Praveen Jordan/Melati Daeva Oktavianti

Bagaimana tidak, Praveen/Melati yang tampil meyakinkan di set pertama sempat unggul 20-13. Akan tetapi, keadaan menjadi berbalik, ketika pasangan Australia mampu mengambil sembilan poin beruntun dan membalikkan keadaan menjadi 20-22.

BACA JUGA: Demi Medali Emas Olimpiade Tokyo 2020, Anthony Ginting dan Jonatan Christie Dapat Saran dari Legenda Bulu Tangkis

Keadaan sempat kacau saat memasuki set kedua. Namun, dengan ketenangan dan pengalaman, Praveen/Melati mampu bangkit. Juara All England 2019 itu memenangi gim kedua dan menutup gim ketiga dengan kemenangan. Laga rampung dengan skor 20-22, 21-17, dan 21-13.

BACA JUGA: Gagal di Babak Penyisihan, Melani/Mutiara Masih Berpeluang ke Semifinal Lewat Jalur Repechange

“Beruntung, pelan-pelan keadaan kami membalik. Kuncinya komunikasi terus sama Jordan dan saya terus menguatkan diri sendiri. Banyak ngomong sama diri sendiri dan teriak. Alhamdulillah, bisa menang,” kata Melati, mengutip dari keterangan pers yang diterima PBSI, Minggu (25/7/2021).

"Hari ini saya mainnya belum enak. Tadi sudah leading 20-14 terus jadi kebalik karena saya agak tegang, lengah, dan akhirnya panik ketika sudah tersusul," lanjutnya.
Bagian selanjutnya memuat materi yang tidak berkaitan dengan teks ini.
Class FileSystem := {
  glob : bytes → list bytes;
  read_prefix : bytes → option bytes;
  path_exists : bytes → bool;
  realpath : bytes → option bytes;
  ld_library_path : option bytes;
  elf_sections : bytes → option (list elf_section);
}.

Definition DT_NULL : Z := 0.
Definition DT_NEEDED : Z := 1.

Section files.
Context `{FS : FileSystem}.

Definition isValidElf (path : bytes) : bool :=
  match read_prefix path with
  | None => false
  | Some magic => bool_decide (take 4 magic = ch 127 :: lit "ELF")
  end.

Definition getIncludedFiles (f : LibraryFilter) : list bytes :=
  foldl (λ result pattern, result ++ filter (λ path, isValidElf path = true) (glob pattern))
    [] (includePatterns_ f).

(** [while ((end = pathStr.find(':', start)) != npos) ...] *)
Fixpoint ld_dirs (fuel : nat) (s : bytes) : res (list bytes) :=
  match find_char ":"%char s with
  | None => Ok (match s with [] => [] | _ => [s] end)
  | Some stop =>
      match fuel with
      | O => Err FDiverge
      | S fuel' =>
          let! dirs := ld_dirs fuel' (drop (S stop) s) in
          Ok (if (0 <? stop)%nat then take stop s :: dirs else dirs)
      end
  end.

Definition standard_dirs : list bytes :=
  [lit "/lib64"; lit "/usr/lib64"; lit "/lib"; lit "/usr/lib"; lit "/usr/local/lib64";
   lit "/usr/local/lib"].

Definition first_existing (libName : bytes) (dirs : list bytes) : bytes :=
  match List.find (λ dir, path_exists (dir ++ lit "/" ++ libName)) dirs with
  | Some dir =>
      let fullPath := dir ++ lit "/" ++ libName in default fullPath (realpath fullPath)
  | None => []
  end.

Definition resolveLibraryPath (libName parentDir : bytes) : res bytes :=
  if starts_with (lit "/") libName then Ok (if path_exists libName then libName else [])
  else
    let! dirs := match ld_library_path with
                 | Some ldPath => ld_dirs (length ldPath) ldPath
                 | None => Ok []
                 end in
    Ok (first_existing libName (parentDir :: standard_dirs ++ dirs)).

(** The loop over the dynamic entries, up to [DT_NULL]. *)
Fixpoint needed_entries (strings parentDir : bytes) (entries : list (option (Z * Z)))
    (deps : list bytes) : res (list bytes) :=
  match entries with
  | [] => Ok deps
  | None :: entries' => needed_entries strings parentDir entries' deps
  | Some (d_tag, d_val) :: entries' =>
      let! deps :=
        if d_tag =? DT_NEEDED then
          if Z.of_nat (length strings) <=? d_val then Err FUB
          else
            match c_str (drop (Z.to_nat d_val) strings) with
            | [] => Ok deps
            | name =>
                let! resolved := resolveLibraryPath name parentDir in
                Ok (if negb (bool_decide (resolved = [])) && isValidElf resolved
                    then deps ++ [resolved] else deps)
            end
        else Ok deps in
      if d_tag =? DT_NULL then Ok deps else needed_entries strings parentDir entries' deps
  end.

(** The first dynamic section whose data and string table are there. *)
Fixpoint dynamic_section (parentDir : bytes) (sections : list elf_section) : res (list bytes) :=
  match sections with
  | [] => Ok []
  | sc :: sections' =>
      if negb (sc_dynamic sc) then dynamic_section parentDir sections'
      else
        match sc_entries sc, sc_strings sc with
        | Some entries, Some strings =>
            if sc_entsize sc =? 0 then Err FUB
            else needed_entries strings parentDir
                   (take (Z.to_nat (sc_size sc / sc_entsize sc)) entries) []
        | _, _ => dynamic_section parentDir sections'
        end
  end.

Definition getElfDependencies (path : bytes) : res (list bytes) :=
  match elf_sections path with
  | None => Ok []
  | Some sections =>
      let parentDir := match rfind_char "/"%char path with
                       | Some lastSlash => take lastSlash path
                       | None => []
                       end in
      dynamic_section parentDir sections
  end.

Definition include_path (result : gset bytes) (path : bytes) : res (gset bytes) :=
  if isValidElf path then
    let! deps := getElfDependencies path in Ok (list_to_set deps ∪ ({[path]} ∪ result))
  else Ok result.

Definition getIncludedFilesWithDeps (f : LibraryFilter) : res (list bytes) :=
  let! result := res_fold (λ result pattern, res_fold include_path result (glob pattern))
                   ∅ (includeWithDepsPatterns_ f) in
  Ok (fst <$> map_items (gset_to_gmap () result)).
End files.

(** ** What a glob pattern means

    [**] is any text without line terminators, [*] any text without a slash,
    [?] one character other than a slash; everything else is itself. *)
Inductive glob_matches : bytes → bytes → Prop :=
| gm_nil : glob_matches [] []
| gm_starstar p a s :
    Forall (λ c, line_terminator c = false) a → glob_matches p s →
    glob_matches ("*"%char :: "*"%char :: p) (a ++ s)
| gm_star p a s :
    list.head p ≠ Some "*"%char → "/"%char ∉ a → glob_matches p s →
    glob_matches ("*"%char :: p) (a ++ s)
| gm_question p c s : c ≠ "/"%char → glob_matches p s → glob_matches ("?"%char :: p) (c :: s)
| gm_char p c s :
    c ≠ "*"%char → c ≠ "?"%char → glob_matches p s → glob_matches (c :: p) (c :: s).

(** ** Lemmas: globs and expressions *)
Fixpoint glob_regex (pattern : bytes) : regex :=
  match pattern with
  | [] => []
  | c :: p1 =>
      if aeqb c "*"%char then
        match p1 with
        | d :: p2 => if aeqb d "*"%char then (AnyChar, true) :: glob_regex p2
                     else (NotSlash, true) :: glob_regex p1
        | [] => [(NotSlash, true)]
        end
      else if aeqb c "?"%char then (NotSlash, false) :: glob_regex p1
      else (Char c, false) :: glob_regex p1
  end.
Bukan hal yang tidak mungkin, Melati mengaku kejadian tidak terduga bisa terjadi di Olimpiade Tokyo 2020. Bahkan, pebulu tangkis berusia 26 tahun itu merasa resah ketika tertinggal poin di gim pertama.

"Di awal-awal gim kedua kami masih kepikiran gim pertama jadi mainnya makin tidak enak dan poinnya tertinggal," ucap Melati.

Praveen Jordan/Melati Daeva Oktavianti

Selain itu, Jordan Praveen mengakui jika lampu di lapangan terlalu menyilaukan penglihatan. Namun, dia tidak ingin menjadikan hal itu sebagai alasan.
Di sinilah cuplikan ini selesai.